Но роман-орган, научая видеть потаённое, открываться ему, тем самым меняет и самого человека, вырабатывающего в себе того самого субъекта, точнее, автора. Этот последний, повзрослевший, находит в себе силы излечивать в себе слабого и ветхого, как это происходило и у М. Пруста, боровшегося со своей астмой силой романа, или у Ф. М. Достоевского, с его эпилепсией, выдавливающего гной души на страницах «Записок из подполья», или у В. Т. Шаламова, выкрикивающего со слезами свои рассказы. Роман становится органом изменения себя, слабого и больного, способ овладения собой, своей судьбой [ПТП 2014: 81].

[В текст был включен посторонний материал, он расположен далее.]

(* ================================================================= *)
(** ** The power that is out of range *)

Module OverflowFacts.

Local Open Scope Z_scope.

Lemma digits2_pos_log2 p : Zpos (digits2_pos p) = Z.log2 (Zpos p) + 1.
Proof.
  induction p as [p IH|p IH|]; simpl digits2_pos; [| |reflexivity].
  - rewrite Pos2Z.inj_succ, IH.
    destruct p; simpl; try reflexivity; now rewrite ?Pos2Z.inj_succ; lia.
  - rewrite Pos2Z.inj_succ, IH.
    destruct p; simpl; try reflexivity; now rewrite ?Pos2Z.inj_succ; lia.
Qed.

Lemma Zdigits2_log2 m : 0 <= m -> Zdigits2 m <= Z.log2 m + 1.
Proof.
  destruct m as [|p|p]; simpl; intros H; [lia| |lia].
  rewrite digits2_pos_log2. simpl. lia.
Qed.

Lemma Zdigits2_le m n : 0 <= m <= n -> 0 < n -> Zdigits2 m <= Z.log2 n + 1.
Proof.
  intros [H0 H] Hn. pose proof (Zdigits2_log2 m H0).
  pose proof (Z.log2_le_mono m n H). lia.
Qed.

Lemma shr_1_m mrs : 0 <= shr_m mrs -> 0 <= shr_m (shr_1 mrs) <= shr_m mrs.
Proof.
  destruct mrs as [m r s]. simpl. destruct m as [|[p|p|]|p]; simpl; lia.
Qed.

Lemma iter_shr_1_m p mrs :
  0 <= shr_m mrs -> 0 <= shr_m (iter_pos shr_1 p mrs) <= shr_m mrs.
Proof.
  revert mrs. induction p as [p IH|p IH|]; intros mrs H; simpl.
  - pose proof (shr_1_m mrs H) as H1.
    pose proof (IH _ (proj1 H1)) as H2.
    pose proof (IH _ (proj1 H2)) as H3. lia.
  - pose proof (IH _ H) as H2.
    pose proof (IH _ (proj1 H2)) as H3. lia.
  - now apply shr_1_m.
Qed.

Lemma shr_record_of_loc_m m l : shr_m (shr_record_of_loc m l) = m.
Proof. now destruct l as [|[]]. Qed.

(** A shift does not enlarge the mantissa, and leaves the exponent or
    sets it to the least one its digits allow. *)
Lemma shr_fexp_bounds m e l :
  0 <= m ->
  0 <= shr_m (fst (shr_fexp 53 1024 m e l)) <= m /\
  (snd (shr_fexp 53 1024 m e l) = e \/
   snd (shr_fexp 53 1024 m e l) = Z.max (Zdigits2 m + e - 53) (-1074)).
Proof.
  intros H. unfold shr_fexp, shr, fexp, emin.
  change (3 - 1024 - 53) with (-1074).
  destruct (Z.max (Zdigits2 m + e - 53) (-1074) - e) as [|p|p] eqn:Hn;
    cbn [fst snd]; rewrite ?shr_record_of_loc_m; try (split; [lia|now left]).
  split.
  - pose proof (iter_shr_1_m p (shr_record_of_loc m l)) as Hi.
    rewrite shr_record_of_loc_m in Hi. now apply Hi.
  - right. lia.
Qed.

Lemma round_nearest_even_bounds m l :
  0 <= m -> m <= round_nearest_even m l <= m + 1.
Proof.
  intros H. destruct l as [|[]]; simpl; try lia. destruct (Z.even m); lia.
Qed.

(** Rounding a mantissa of at most 106 digits with an exponent of at most
    254 stays far below the largest double. *)
Lemma binary_round_aux_finite s m e :
  0 < m -> Z.log2 m + 1 <= 106 -> e <= 254 ->
  Float64.is_infinity (binary_round_aux 53 1024 s m e loc_Exact) = false.
Proof.
  intros Hm Hd He. unfold binary_round_aux.
  pose proof (shr_fexp_bounds m e loc_Exact (Z.lt_le_incl _ _ Hm)) as [Hm1 He1].
  destruct (shr_fexp 53 1024 m e loc_Exact) as [mrs1 e1]. cbn [fst snd] in *.
  pose proof (round_nearest_even_bounds (shr_m mrs1) (loc_of_shr_record mrs1)
                (proj1 Hm1)) as Hr.
  set (m2 := round_nearest_even (shr_m mrs1) (loc_of_shr_record mrs1)) in *.
  assert (Hm2 : 0 <= m2) by lia.
  pose proof (shr_fexp_bounds m2 e1 loc_Exact Hm2) as [Hm3 He3].
  destruct (shr_fexp 53 1024 m2 e1 loc_Exact) as [mrs3 e3]. cbn [fst snd] in *.
  assert (Hd1 : Zdigits2 m <= 106).
  { pose proof (Zdigits2_log2 m (Z.lt_le_incl _ _ Hm)). lia. }
  assert (Hd2 : Zdigits2 m2 <= 107).
  { assert (H : Zdigits2 m2 <= Z.log2 (m + 1) + 1)
      by (apply Zdigits2_le; lia).
    pose proof (Z.log2_succ_le m). unfold Z.succ in *. lia. }
  assert (He3' : e3 <= 971) by lia.
  destruct (shr_m mrs3); try reflexivity.
  change (1024 - 53) with 971.
  destruct (Z.leb_spec e3 971); [reflexivity|lia].
Qed.

Lemma pow2_below_2pow128 x :
  below_2pow128 x = true -> Float64.pow2_overflows x = false.
Proof.
  unfold Float64.pow2_overflows.
  destruct x as [s|s| |s m e]; try reflexivity.
  unfold below_2pow128. intros H. apply andb_true_iff in H as [Hd He].
  change (Float64.is_infinity
            (binary_round_aux 53 1024 (xorb s s) (Zpos (m * m)) (e + e)
                              loc_Exact) = false).
  apply Z.leb_le in Hd, He. rewrite digits2_pos_log2 in Hd, He.
  pose proof (Z.log2_nonneg (Zpos m)) as Hl.
  apply binary_round_aux_finite; [reflexivity| |lia].
  pose proof (Z.log2_mul_above (Zpos m) (Zpos m)) as Hmul.
  change (Zpos (m * m)) with (Zpos m * Zpos m). lia.
Qed.

End OverflowFacts.

Lemma single_precision_in_range d :
  single_precision_range d = true -> detection_in_range d = true.
Proof.
  unfold single_precision_range, detection_in_range.
  destruct (coords d) as [[x y] z]. intros H.
  apply andb_true_iff in H as [H Hz]. apply andb_true_iff in H as [Hx Hy].
  now rewrite !OverflowFacts.pow2_below_2pow128.
Qed.

Lemma checked_distance_in_range d :
  detection_in_range d = true -> checked_distance d = Ok (distance d).
Proof.
  unfold detection_in_range, checked_distance, distance, power2.
  destruct (coords d) as [[x y] z]. intros H.
  apply andb_true_iff in H as [H Hz]. apply andb_true_iff in H as [Hx Hy].
  apply negb_true_iff in Hx, Hy, Hz. now rewrite Hx, Hy, Hz.
Qed.

Lemma checked_distance_out_of_range d :
  detection_in_range d = false -> checked_distance d = Raise out_of_range.
Proof.
  unfold detection_in_range, checked_distance, power2.
  destruct (coords d) as [[x y] z].
  destruct (Float64.pow2_overflows x), (Float64.pow2_overflows y),
    (Float64.pow2_overflows z); simpl; intros H;
    try reflexivity; discriminate.
Qed.

Lemma in_range_cons d frame :
  in_range (d :: frame) <-> detection_in_range d = true /\ in_range frame.
Proof.
  unfold in_range. split.
  - intros H. split; [apply H; now left|]. intros d' Hd'. apply H. now right.
  - intros [Hd H] d' [<-|Hd']; auto.
Qed.

Lemma frame_in_range_iff frame : frame_in_range frame = true <-> in_range frame.
Proof. unfold frame_in_range, in_range. apply forallb_forall. Qed.

Lemma in_range_dec frame : in_range frame \/ ~ in_range frame.
Proof.
  destruct (frame_in_range frame) eqn:H.
  - left. now apply frame_in_range_iff.
  - right. intros Hr. apply frame_in_range_iff in Hr. congruence.
Qed.

(** When no power is out of range the loop ends with the dictionary
    [nearest_of] describes. *)
Lemma nearest_loop_in_range frame acc :
  in_range frame ->
  nearest_loop frame acc = Ok (fold_left nearest_step frame acc).
Proof.
  revert acc. induction frame as [|d frame IH]; intros acc H; simpl;
    [reflexivity|].
  apply in_range_cons in H as [Hd H].
  rewrite (checked_distance_in_range d Hd). now rewrite (IH _ H).
Qed.

Lemma nearest_loop_out_of_range frame acc :
  ~ in_range frame -> nearest_loop frame acc = Raise out_of_range.
Proof.
  revert acc. induction frame as [|d frame IH]; intros acc H; simpl.
  - exfalso. apply H. intros d [].
  - destruct (detection_in_range d) eqn:Hd.
    + rewrite (checked_distance_in_range d Hd). apply IH.
      intros Hr. apply H. now apply in_range_cons.
    + now rewrite (checked_distance_out_of_range d Hd).
Qed.


(* ================================================================= *)
(** ** The sensor callback: rows written *)

(** A call on a frame in range ends normally, with the rows and the line
    of the dictionary [nearest_of frame]. *)
Lemma semantic_lidar_data_in_range clk frame st :
  in_range frame ->
  semantic_lidar_data clk frame st
  = (Ok tt,
     {| raw_lidar_csv :=
          raw_lidar_csv st ++ map (raw_row (clk (clock_reads st))) frame;
        detection_log_csv :=
          detection_log_csv st
            ++ [[CStr (clk (clock_reads st));
                 CStr (detections_summary_of (nearest_of frame))]];
        stdout :=
          match nearest_of frame with
          | [] => stdout st
          | _ :: _ =>
              stdout st ++
                [("Detected (name : distance m) -> "
                    ++ detections_summary_of (nearest_of frame))%string]
          end;
        clock_reads := S (clock_reads st) |}).
Proof.
  intros H. unfold semantic_lidar_data, nearest_of.
  now rewrite (nearest_loop_in_range frame [] H).
Qed.

(** A call on any other frame raises after the raw rows are written. *)
Lemma semantic_lidar_data_out_of_range clk frame st :
  ~ in_range frame ->
  semantic_lidar_data clk frame st
  = (Raise out_of_range,
     {| raw_lidar_csv :=
          raw_lidar_csv st ++ map (raw_row (clk (clock_reads st))) frame;
        detection_log_csv := detection_log_csv st;
        stdout := stdout st;
        clock_reads := S (clock_reads st) |}).
Proof.
  intros H. unfold semantic_lidar_data.
  now rewrite (nearest_loop_out_of_range frame [] H).
Qed.

Lemma raw_row_timestamp ts d : hd_error (raw_row ts d) = Some (CStr ts).
Proof. unfold raw_row. now destruct (coords d) as [[x y] z]. Qed.




(** C10: one call reads the clock once, and the reading is the first cell
    of every row the call writes: of every raw row and of the summary row,
    which is the one row added to the summary file when the call ends
    normally, as it does on every frame in range (a call that raises adds
    none). *)
Theorem semantic_lidar_data_one_timestamp
    (clk : nat -> string) (frame : list detection) (st : io_state) :
  clock_reads (snd (semantic_lidar_data clk frame st)) = S (clock_reads st) /\
  exists rows summary_rows,
    raw_lidar_csv (snd (semantic_lidar_data clk frame st))
    = raw_lidar_csv st ++ rows /\
    List.length rows = List.length frame /\
    Forall (fun r => hd_error r = Some (CStr (clk (clock_reads st)))) rows /\
    detection_log_csv (snd (semantic_lidar_data clk frame st))
    = detection_log_csv st ++ summary_rows /\
    Forall (fun r => hd_error r = Some (CStr (clk (clock_reads st))))
           summary_rows /\
    List.length summary_rows
    = match fst (semantic_lidar_data clk frame st) with
      | Ok _ => 1
      | Raise _ => 0
      end /\
    (fst (semantic_lidar_data clk frame st) = Ok tt <-> in_range frame).
Proof.
  assert (Hts : Forall (fun r => hd_error r = Some (CStr (clk (clock_reads st))))
                       (map (raw_row (clk (clock_reads st))) frame)).
  { apply Forall_forall. intros r Hr. apply in_map_iff in Hr as (d & <- & _).
    apply raw_row_timestamp. }
  destruct (in_range_dec frame) as [H|H].
  - rewrite (semantic_lidar_data_in_range clk frame st H). cbn [fst snd].
    split; [reflexivity|].
    exists (map (raw_row (clk (clock_reads st))) frame).
    eexists. split; [reflexivity|]. split; [apply length_map|].
    split; [exact Hts|]. split; [reflexivity|].
    split; [now repeat constructor|]. split; [reflexivity|]. tauto.
  - rewrite (semantic_lidar_data_out_of_range clk frame st H). cbn [fst snd].
    split; [reflexivity|].
    exists (map (raw_row (clk (clock_reads st))) frame), [].
    split; [reflexivity|]. split; [apply length_map|].
    split; [exact Hts|]. split; [now rewrite app_nil_r|].
    split; [constructor|]. split; [reflexivity|].
    split; [discriminate|contradiction].
Qed.

(* ================================================================= *)
(** ** The summary *)


(* ================================================================= *)
(** ** Rendering with two decimals *)


Lemma string_append_length (a b : string) :
  String.length (a ++ b)%string = String.length a + String.length b.
Proof. induction a as [|x a IH]; simpl; [reflexivity|now rewrite IH]. Qed.

Lemma string_append_cancel_r (a b c : string) :
  (a ++ c = b ++ c)%string -> a = b.
Proof.
  revert b. induction a as [|x a IH]; intros [|y b] H; simpl in H.
  - reflexivity.
  - apply (f_equal String.length) in H. simpl in H.
    rewrite string_append_length in H. lia.
  - apply (f_equal String.length) in H. simpl in H.
    rewrite string_append_length in H. lia.
  - injection H as -> H. f_equal. now apply IH.
Qed.

Lemma str_N_inj (n n' : N) : Float64.str_N n = Float64.str_N n' -> n = n'.
Proof.
  unfold Float64.str_N. intros H.
  apply DecimalN.Unsigned.to_uint_inj.
  apply (f_equal NilEmpty.uint_of_string) in H.
  rewrite !NilEmpty.usu in H. now injection H.
Qed.



(** The hundredths printed for [m * 2^e] are the nearest ones: exact for
    [e >= 0], within half a hundredth otherwise. *)
Lemma hundredths_nearest (m : positive) (e : Z) :
  match e with
  | Zneg p =>
      (2 * Z.abs (Zpos m * 100 - Z.of_N (Float64.hundredths m e) * 2 ^ Zpos p)
       <= 2 ^ Zpos p)%Z
  | _ => Z.of_N (Float64.hundredths m e) = (Zpos m * 100 * 2 ^ e)%Z
  end.
Proof.
  destruct e as [|p|p]; unfold Float64.hundredths.
  - simpl. lia.
  - rewrite N.shiftl_mul_pow2, N2Z.inj_mul, N2Z.inj_pow. reflexivity.
  - set (n := (N.pos m * 100)%N). set (d := N.shiftl 1 (N.pos p)).
    assert (Hd : Z.of_N d = (2 ^ Z.pos p)%Z).
    { subst d. rewrite N.shiftl_mul_pow2, N.mul_1_l, N2Z.inj_pow.
      reflexivity. }
    assert (Hdpos : (0 < Z.of_N d)%Z) by (rewrite Hd; lia).
    assert (Hn : Z.of_N n = (Z.pos m * 100)%Z) by (subst n; lia).
    rewrite <- Hd, <- Hn.
    assert (Hdiv : n = (d * (n / d) + n mod d)%N)
      by (apply N.div_mod; lia).
    assert (Hmod : (n mod d < d)%N) by (apply N.mod_lt; lia).
    apply (f_equal Z.of_N) in Hdiv.
    rewrite N2Z.inj_add, N2Z.inj_mul in Hdiv.
    generalize dependent (n / d)%N. generalize dependent (n mod d)%N.
    intros r Hmod q Hdiv.
    destruct (N.compare_spec (2 * r) d) as [Heq|Hlt|Hgt];
      [destruct (N.even q)| |]; rewrite ?N2Z.inj_succ; lia.
Qed.
Definition def_EV_fade : funcdef := {|
  fn_params := [("nopat_1", None); ("ic_0", None); ("r", None); ("f", None);
                ("g", None)]%string;
  fn_body :=
    Seq (Assign "ep_1"
           (BinOp Mul
              (BinOp Sub (BinOp Div (Name "nopat_1") (Name "ic_0")) (Name "r"))
              (Name "ic_0")))
   (Seq (Assign "term2"
           (BinOp Add
              (BinOp Sub (Name "r")
                 (BinOp Mul (BinOp Add (Const 1) (Name "g"))
                    (BinOp Sub (Const 1) (Name "f"))))
              (Const 1)))
        (Return (BinOp Add (Name "ic_0")
                   (BinOp Div (Name "ep_1") (Name "term2")))))
|}.

Definition def_EV_fade2 : funcdef := {|
  fn_params := [("nopat_1", None); ("roic_1", None); ("r", None); ("f", None);
                ("g", None)]%string;
  fn_body :=
    Seq (Assign "enterprise_value"
           (BinOp Mul (Name "nopat_1")
              (BinOp Sub (Const 1)
                 (BinOp Div (BinOp Sub (Name "g") (Name "f")) (Name "roic_1")))))
   (Seq (Assign "discount"
           (BinOp Add (BinOp Sub (Name "r") (Name "g")) (Name "f")))
        (Return (BinOp Div (Name "enterprise_value") (Name "discount"))))
|}.

Definition module_functions : list funcdef :=
  [def_value; def_future_free_cash_flow; def_return_on_invested_capital;
   def_value_2; def_economic_profit; def_EV_fade; def_EV_fade2].

(** The [def] a call names and the arguments it passes. *)
Definition def_of (c : call) : funcdef :=
  match c with
  | Call_value _ _ _ => def_value
  | Call_future_free_cash_flow _ _ _ => def_future_free_cash_flow
  | Call_return_on_invested_capital _ _ => def_return_on_invested_capital
  | Call_value_2 _ _ _ _ => def_value_2
  | Call_economic_profit _ _ _ _ _ _ => def_economic_profit
  | Call_EV_fade _ _ _ _ _ => def_EV_fade
  | Call_EV_fade2 _ _ _ _ _ => def_EV_fade2
  end.

Definition num (x : float) : pyobj := ONum (PyFloat x).

Definition args_of (c : call) : list pyobj :=
  match c with
  | Call_value fcff r t => [num fcff; num r; num t]
  | Call_future_free_cash_flow nopat ic (Some g) => [num nopat; num ic; num g]
  | Call_future_free_cash_flow nopat ic None => [num nopat; num ic]
  | Call_return_on_invested_capital nopat ic => [num nopat; num ic]
  | Call_value_2 nopat g roic r => [num nopat; num g; num roic; num r]
  | Call_economic_profit nopat_1 ic_0 r f g t =>
      [num nopat_1; num ic_0; num r; num f; num g; num t]
  | Call_EV_fade nopat_1 ic_0 r f g =>
      [num nopat_1; num ic_0; num r; num f; num g]
  | Call_EV_fade2 nopat_1 roic_1 r f g =>
      [num nopat_1; num roic_1; num r; num f; num g]
  end.

(** Every name the expression reads is a local name. *)
Fixpoint reads_locals (locals : list string) (e : expr) : bool :=
  match e with
  | Const _ => true
  | Name id => is_local locals id
  | BinOp _ l r => reads_locals locals l && reads_locals locals r
  end.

Но на такой поступок в обычной жизни человек редко решается. Не привык. Боится, он сросся со своими привычками, схемами поведения и сознания. Со своей привычной идентичностью, приватностью, то есть, своей частичностью, ущербностью.
Потому настоящая, собственно Автобиография, письмо жизни как свидетельство о рождении меня, Автора, начинается не там и тогда, где и когда человек вспоминает себя слабого, больного, несчастного, а там и тогда, когда он совершает открывание в себе иного, собственно автора, открывающегося и становящегося цельным и полным, преодолевающего собственную приватность. Сами по себе дневники и воспоминания еще не становятся автобиографией, то есть своим словом о себе самом. Привычка вести дневники, личные и интимные записи, писать письма, рассказывая в них своё сокровенное, скрытое от чужих глаз (ещё одно лукавство – обычно эта скрытость показная; каждый автор дневников рассчитывает, что дневники эти найдутся после его смерти, их опубликуют и все увидят, какой он был на самом деле, умный, ранимый, тонкий, чувствительный…) приводит к тому, что мы получаем обилие текстов при отсутствии автобиографии. Мы выдаём дневниковые записи за автобиографию, хотя таковой они не являются, выступая фактически осколками кривого зеркала, в котором явлен образ того самого, чужого, исковерканного, не моего я.